Durante todos estos meses, los medios de comunicación nos han hablado de sanitarios, de comerciantes, de hosteleros, de epidemiólogos, e incluso de fabricantes de mascarillas, pero hasta el momento nadie se ha centrado en el trabajo de aseguradoras, funerarias, enterradores y fabricantes de ataúdes. Los verdaderos protagonistas no han tenido oportunidad de explicar con todo lujo de detalles las consecuencias letales de la pandemia.
Seguramente estén pensando que me he puesto en modo necrófilo, pero lejos de todo eso y teniendo en cuenta que las cifras no están nada claras, convendría hacerles algo de caso e ilustrarnos, pues son los que poseen información de primera mano. Mucho ha dicho el Instituto Nacional de Estadística y la Seguridad Social sobre la población activa y el descenso del número de pensionistas, pero visto lo visto, mejor procurarse fuentes menos “oficiales”.
Aparte de lo macabro, siempre he creído que la opinión pública menosprecia a todo este tipo de negocios que se desarrollan en torno a las desgracias ajenas. De poco sirve su realidad (impepinable, por cierto) si la gente hace caso omiso. Con tal de no enfrentarse a una verdad que, sin tapujos, nos habla de la cara menos amable de este desastre, nuestro país sigue cubriendo la muerte con el mismo velo de ocultismo y doble moral que antaño.
No sé si a ustedes les ha pasado, pero algo que me ha llamado enormemente la atención en esta crisis, es que mucha gente y como si estuviéramos en el medievo, ha tapado la causa de fallecimiento de sus seres queridos. Y no es intimidad, no. Huele a vergüenza, a culpa, a otro tipo de cosas. Comportamientos que habíamos olvidado y que han recobrado fuerza en mitad de un panorama poco empático.
Quizá deberíamos hacernos a la idea de que la muerte siempre llega. Desterrar el drama y la tragedia, hacerle frente a lo inevitable y dejar de censurarnos. Duele mucho contemplar cómo una vida se apaga, cómo los seres queridos se van, pero más difícil es alimentarse de la complacencia, el egoísmo y el autoengaño. Que al final las penas flotan, nos derrumban como vidrios frágiles. Cosa distinta es la rabia y la afrenta por saber que esas muertes se podían haber evitado.
Como colofón a estas ideas un tanto sui generis, les traigo en este día de febrero uno de esos libros que con la visión del ayer, no dejan indiferente al lector de nuestros días. Sí, señores, Los 10 perritos, un álbum con texto de José Mallorquí e ilustraciones de Rafael de Penagos ha sido reeditado después de muchos años por Media Vaca.
Basada en una coplilla infantil que se fue modificando en el tiempo y que todavía pervive en muchos países del entorno hispanohablante, nos cuenta la historia de un niño y sus mascotas. Yo tenía 10 perritos. 5 negros, 2 blanquitos, 1 rubio, otro gris y otro pobre sin nariz. Así empieza un álbum que a golpe de página, va diciendo adiós a cada uno de esos canes. Lluvia, quesos, un gato o la visita al circo, son los distintos motivos que desencadenan las ausencias que van hilando una narración con mucha tecla.

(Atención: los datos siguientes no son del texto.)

(** What an accepted name looks like. *)
Lemma get_mpi_accepts v fam ver :
  get_mpi_type_and_version v = Ok (fam, ver) ->
  exists s, v = PyStr s /\ startswith fam s = true /\
    (fam = "mpich" \/ fam = "openmpi") /\
    ((ver = PyNone /\ s = fam) \/
     (exists a b c, ver = PyList [a; b; c] /\ 0 <= a /\ 0 <= b /\ 0 <= c) /\
     (String.length fam + 6 <= String.length s)%nat).
Proof.
  destruct v as [| | |s|]; try discriminate. intros H. exists s. split; [reflexivity|].
  destruct (Nat.ltb_spec 7 (String.length s)) as [L|L].
  - rewrite get_mpi_long in H by assumption.
    destruct (startswith "mpich" s) eqn:Em.
    + apply parse_suffix_inv in H as (-> & Hlen & Hver).
      rewrite str_drop_length in Hlen.
      split; [exact Em|]. split; [now left|]. right. split; [exact Hver | simpl; lia].
    + destruct (startswith "openmpi" s) eqn:Eo; [|discriminate].
      apply parse_suffix_inv in H as (-> & Hlen & Hver).
      rewrite str_drop_length in Hlen.
      split; [exact Eo|]. split; [now right|]. right. split; [exact Hver | simpl; lia].
  - rewrite get_mpi_bucket in H. cbv zeta in H.
    destruct (Nat.ltb_spec (String.length s) 5); [discriminate|].
    destruct (Nat.eqb_spec (String.length s) 5).
    { destruct (String.eqb_spec s "mpich") as [->|]; [|discriminate].
      injection H as <- <-. repeat split; auto. }
    destruct (Nat.eqb_spec (String.length s) 6); [discriminate|].
    destruct (Nat.eqb_spec (String.length s) 7); [|lia].
    destruct (String.eqb_spec s "openmpi") as [->|]; [|discriminate].
    injection H as <- <-. repeat split; auto.
Qed.

(** X3.  Whatever [get_mpi_type_and_version] returns, the family is
    [mpich] or [openmpi] and the argument is a string that starts with it;
    the version is absent and the argument is the family name itself, or
    the version is a list of three integers, none negative, and the
    argument is at least six characters longer than the family name (11 for
    [mpich], 13 for [openmpi]).  So no name of 6, 8, 9 or 10 characters is
    accepted. *)
Theorem get_mpi_type_and_version_accepts (v : pyval) (fam : string) (ver : pyval) :
  get_mpi_type_and_version v = Ok (fam, ver) ->
  exists s, v = PyStr s /\ startswith fam s = true /\
    (fam = "mpich" \/ fam = "openmpi") /\
    ((ver = PyNone /\ s = fam) \/
     (exists a b c, ver = PyList [a; b; c] /\ 0 <= a /\ 0 <= b /\ 0 <= c) /\
     (String.length fam + 6 <= String.length s)%nat).
Proof. apply get_mpi_accepts. Qed.

Lemma get_mpi_type_and_version_accepts_witness :
  exists s, PyStr "mpich_10.2.0" = PyStr s /\ startswith "mpich" s = true /\
    ("mpich" = "mpich" \/ "mpich" = "openmpi") /\
    ((PyList [10; 2; 0] = PyNone /\ s = "mpich") \/
     (exists a b c, PyList [10; 2; 0] = PyList [a; b; c] /\ 0 <= a /\ 0 <= b /\ 0 <= c) /\
     (String.length "mpich" + 6 <= String.length s)%nat).
Proof.
  apply (get_mpi_type_and_version_accepts (PyStr "mpich_10.2.0") "mpich" (PyList [10; 2; 0])).
  reflexivity.
Defined.

(** The variants of the generic machine in the settings, [mpich] apart,
    are too short to carry a version and are refused. *)
Example configured_openmpi_targets_refused :
  map (fun mpi => is_value_error (get_mpi_type_and_version (PyStr mpi))) mpi_targets =
  [false; true; true; true; true].
Proof. reflexivity. Qed.
(** ** The batch file, for every input *)

Lemma make_batch_file_raise script_file machine mpi w e :
  get_mpi_type_and_version (PyStr mpi) = Raise e ->
  make_batch_file script_file machine mpi w = (Raise e, w).
Proof.
  intros H. unfold make_batch_file, mbind, stexn_bind, lift. now rewrite H.
Qed.

Lemma make_batch_file_ok script_file machine mpi w fam ver part :
  get_mpi_type_and_version (PyStr mpi) = Ok (fam, ver) ->
  batch_mpi_branch mpi fam (compose_version_number ver) = Ok (Some part) ->
  make_batch_file script_file machine mpi w =
    batch_written machine mpi (batch_common_part script_file +:+ part) w.
Proof.
  intros H Hb.
  unfold make_batch_file, batch_written, mbind, stexn_bind, lift, print, open_w,
    file_write, read_local.
  rewrite H. cbn beta iota. rewrite Hb. cbn beta iota zeta.
  destruct (open_error ("sample-" +:+ machine +:+ "-" +:+ mpi +:+ ".sbatch"));
    [reflexivity|].
  cbn. unfold mret, stexn_ret. f_equal. f_equal. apply insert_insert_eq.
Qed.

(** X4.  [make_batch_file] fails in two ways only.  When the parser refuses
    the name, it fails with the parser's error and without printing or
    writing anything.  Otherwise it prints one line, and then it fails with
    the error of [open] when the batch file cannot be opened, and writes
    the one file, which starts with the common part, when it can.  It
    raises neither for an unbound local name nor for an unknown family. *)
Theorem make_batch_file_outcomes (script_file machine mpi : string) (w : world) :
  match get_mpi_type_and_version (PyStr mpi) with
  | Raise e => make_batch_file script_file machine mpi w = (Raise e, w)
  | Ok _ =>
      exists part,
        make_batch_file script_file machine mpi w =
          batch_written machine mpi (batch_common_part script_file +:+ part) w
  end.
Proof.
  destruct (get_mpi_type_and_version (PyStr mpi)) as [[fam ver]|e] eqn:H.
  - destruct (get_mpi_accepts _ _ _ H) as (s & _ & _ & [-> | ->] & _);
      eexists; eapply make_batch_file_ok; try exact H; reflexivity.
  - now apply make_batch_file_raise.
Qed.

(** X5.  For the family [mpich] the version in the name is not used: the
    batch file loads [mpich/3.3.0] and runs the image
    [yandasoft-mpich_latest.sif], whatever version was given. *)
Theorem make_batch_file_mpich_fixed
  (script_file machine mpi : string) (ver : pyval) (w : world) :
  get_mpi_type_and_version (PyStr mpi) = Ok ("mpich", ver) ->
  make_batch_file script_file machine mpi w =
    batch_written machine mpi
      (batch_common_part script_file +:+
       "module load mpich/3.3.0" +:+ nl +:+ nl +:+
       "mpirun -n 5 singularity exec yandasoft-mpich_latest.sif" +:+
       " cimager -c dirty.in > dirty_${SLURM_JOB_ID}.log" +:+ nl) w.
Proof.
  intros H. eapply make_batch_file_ok; [exact H | reflexivity].
Qed.

Lemma make_batch_file_mpich_fixed_witness :
  files (snd (make_batch_file "make_docker_images.py" "galaxy" "mpich-3.1.4" empty_world))
    !! "sample-galaxy-mpich-3.1.4.sbatch" =
  Some (batch_common_part "make_docker_images.py" +:+
        "module load mpich/3.3.0" +:+ nl +:+ nl +:+
        "mpirun -n 5 singularity exec yandasoft-mpich_latest.sif" +:+
        " cimager -c dirty.in > dirty_${SLURM_JOB_ID}.log" +:+ nl).
Proof.
  rewrite (make_batch_file_mpich_fixed "make_docker_images.py" "galaxy" "mpich-3.1.4"
             (PyList [3; 1; 4]) empty_world eq_refl).
  apply lookup_insert_eq.
Defined.

Lemma get_mpi_openmpi_versioned ch v a b c :
  split_version_number v = Ok [a; b; c] ->
  get_mpi_type_and_version (PyStr ("openmpi" +:+ String ch v)) =
    Ok ("openmpi", PyList [a; b; c]).
Proof.
  intros H.
  rewrite get_mpi_long by (change ("openmpi" +:+ String ch v) with
                             (String "o" (String "p" (String "e" (String "n"
                                (String "m" (String "p" (String "i" (String ch v))))))));
                           simpl; lia).
  change (startswith "mpich" ("openmpi" +:+ String ch v)) with false.
  change (startswith "openmpi" ("openmpi" +:+ String ch v)) with true.
  cbv iota.
  change (str_drop 8 ("openmpi" +:+ String ch v)) with v.
  apply parse_suffix_ok. now exists a, b, c.
Qed.

(** X6.  For [openmpi] followed by one character and a string [v] that
    splits into three integers, the batch file loads the module and runs
    the image of the version as [compose_version_number] prints it:
    [openmpi/4.0.1-ofed45-gcc] and [yandasoft-4.0.1_latest.sif] for
    [4.0.1], and the same for [04.00.1]. *)
Theorem make_batch_file_openmpi_versioned
  (script_file machine : string) (ch : ascii) (v : string) (a b c : Z) (w : world) :
  split_version_number v = Ok [a; b; c] ->
  make_batch_file script_file machine ("openmpi" +:+ String ch v) w =
    batch_written machine ("openmpi" +:+ String ch v)
      (batch_common_part script_file +:+
       "module load openmpi/" +:+ compose_version_number (PyList [a; b; c]) +:+
       "-ofed45-gcc" +:+ nl +:+ nl +:+
       "mpirun -n 5 -oversubscribe singularity exec yandasoft-" +:+
       compose_version_number (PyList [a; b; c]) +:+
       "_latest.sif cimager -c dirty.in > dirty_${SLURM_JOB_ID}.log" +:+ nl) w.
Proof.
  intros H.
  eapply make_batch_file_ok; [exact (get_mpi_openmpi_versioned ch v a b c H)|].
  unfold batch_mpi_branch. cbn [String.eqb Ascii.eqb Bool.eqb py_ne py_eq negb]. cbv zeta.
  rewrite !app_assoc_str. reflexivity.
Qed.

Lemma make_batch_file_openmpi_versioned_witness :
  files (snd (make_batch_file "make_docker_images.py" "generic" "openmpi-04.00.1"
                empty_world))
    !! "sample-generic-openmpi-04.00.1.sbatch" =
  Some (batch_common_part "make_docker_images.py" +:+
        "module load openmpi/4.0.1-ofed45-gcc" +:+ nl +:+ nl +:+
        "mpirun -n 5 -oversubscribe singularity exec yandasoft-4.0.1" +:+
        "_latest.sif cimager -c dirty.in > dirty_${SLURM_JOB_ID}.log" +:+ nl).
Proof.
  refine (eq_trans
    (f_equal (fun r => files (snd r) !! "sample-generic-openmpi-04.00.1.sbatch")
       (make_batch_file_openmpi_versioned "make_docker_images.py" "generic" "-"
          "04.00.1" 4 0 1 empty_world eq_refl)) _).
  apply lookup_insert_eq.
Defined.

(** ** Names built from parts *)

Lemma has_char_app c a b : has_char c (a +:+ b) <-> has_char c a \/ has_char c b.
Proof.
  rewrite <- !has_charb_spec, has_charb_app. apply orb_true_iff.
Qed.

Lemma clean_app a b : clean (a +:+ b) <-> clean a /\ clean b.
Proof.
  unfold clean. split.
  - intros H. split; intros c Hf Hc; apply (H c Hf), has_char_app; auto.
  - intros [Ha Hb] c Hf Hc. apply has_char_app in Hc as [Hc|Hc]; [eapply Ha | eapply Hb]; eauto.
Qed.

Lemma clean_iff s : clean s <-> no_forbidden forbidden_chars s = true.
Proof.
  change forbidden_chars with (list_of_str forbidden_chars_string).
  symmetry. apply no_forbidden_spec.
Qed.

Lemma clean_empty : clean "".
Proof. now apply clean_iff. Qed.

Lemma app_empty_inv (a b : string) : a +:+ b = "" <-> a = "" /\ b = "".
Proof.
  split; [|intros [-> ->]; reflexivity].
  destruct a; [simpl; auto | discriminate].
Qed.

Y digo tecla porque esta edición reproduce otra del año 1943 de la entonces muy activa editorial Molino que, echando mano de Mallorquí y Penagos, dos pesos pesados de la época, dio vida a esta curiosa cuenta atrás infantil que pudiendo pecar de macabra (¡Aviso para los sobreprotectores y los de la piel fina!), bebe mucho del surrealismo y lo humorístico.
Colores vivos, composiciones estudiadas, llamadas de atención o guiños simpáticos, abundan en las ilustraciones de un libro que nos habla de épocas pasadas (también presentes y quizá futuras) desde un realismo que puede escandalizar al lector si no fuera por ciertos momentos mágicos que le dan la vuelta a la tortilla. Un disfrute para amantes de lo vintage, la tradición oral, los clásicos de posguerra o las matemáticas. Cualquiera que se acerque a él, incluidos padres frágiles y maestros utilitaristas, le verán el puntito.
Que la vida tiene penas, pero la muerte es más ligera con un poco de imaginación y algo de risa.